Wolf et al reported that substantial damage to Müller-cell end feet is caused by ILM peeling, even in the untouched retina directly adjacent to the peeled area. This suggests that the basal lamina can transmit mechanical forces to the inner retinal layers, causing cellular damage in these layers.33 Kim et al and Yamashita et al assessed the RNFL after ICG-assisted vitrectomy and found that the RNFL was significantly reduced postoperatively.23,25 This can be explained by the mechanical damage due to retinal manipulation or by toxic effects of the dye. Although ICG is considered safe and widely used successfully, trypan blue has been demonstrated to have a larger safety margin.34 In the present study, we observed no statistically significant differences in changes in RNFL thickness in correlation with trypan-assisted ILM peeling. Our findings matched those of Toba et al, who reported no significant correlation between the degree of change in RNFL thickness and the type of vital stain (triamcinolone acetonide, brilliant blue, trypan blue, and ICG) used during surgery.35

It has been reported that, diabetic eyes that have been treated with panretinal photocoagulation have thinner RNFLs than nondiabetic eyes.36 Eren et al reported initial thickening of RFNL in the first 3 months postprocedure due to ensuing axonal edema, followed by thinning at the sixth month, attributed to axonal loss secondary to the laser treatment.37 All the cases in this study underwent panretinal photocoagulation, which was found to have no significant correlation with changes in RNFL thickness.38 This study found that changes in the RNFL did not differ significantly with patient age, sex, pathology group, presence/absence of systemic diseases, or combined phacovitrectomy procedure, in agreement with the literature.25,27,39,40 Limitations of this study include the short follow-up and multiple pathologies possibly being confounding factors in interpretation of the results. However, the study results show realistic scenarios faced in clinical practice.

Conclusion

The RNFLi tends to change postvitrectomy, but not significantly. Careful examination and consistent follow-up is required for postvitrectomy patients with larger axial length and intraoperative PFCL use. SD-OCT is a useful objective tool for evaluating RNFL thickness after vitrectomy, and large and long-term prospective studies are needed to evaluate changes in the RNFL with SD-OCT after vitrectomy.

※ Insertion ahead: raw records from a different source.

(* ===== verification/_CoqProject ===== *)
-Q . S2P
Prelude.v
Bitmap.v
LinkedList.v
HashTable.v
Machine.v
Mips.v
FileTable.v
AddrSpace.v
Threads.v
ThreadsProofs.v
Synch.v
Interrupt.v
Disk.v
Coff.v
Network.v
Post.v
ConsoleTest.v
CommandLine.v
SelfTests.v
FileSys.v
FileSysProofs.v
FileSysSpec.v
Main.v
ProcTable.v
Syscalls.v
SyscallsProofs.v
Process.v
Confine.v
System.v
Isolation.v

Ethical Approval and Informed Consent

This study was approved as a prospective audit by the institutional review board at the Research Institute of Ophthalmology, Giza, Egypt and adhered to the Declaration of Helsinki. All participants provided informed consent for participation in the study.

Author Contributions

All authors made substantial contributions to conception and design, acquisition of data, or analysis and interpretation of data, took part in drafting the article or revising it critically for important intellectual content, agreed to submit to the current journal, gave final approval to the version to be published, and agree to be accountable for all aspects of the work.

Funding

There is no funding to report.

Disclosure

No financial or nonfinancial conflicting interests exist for any author.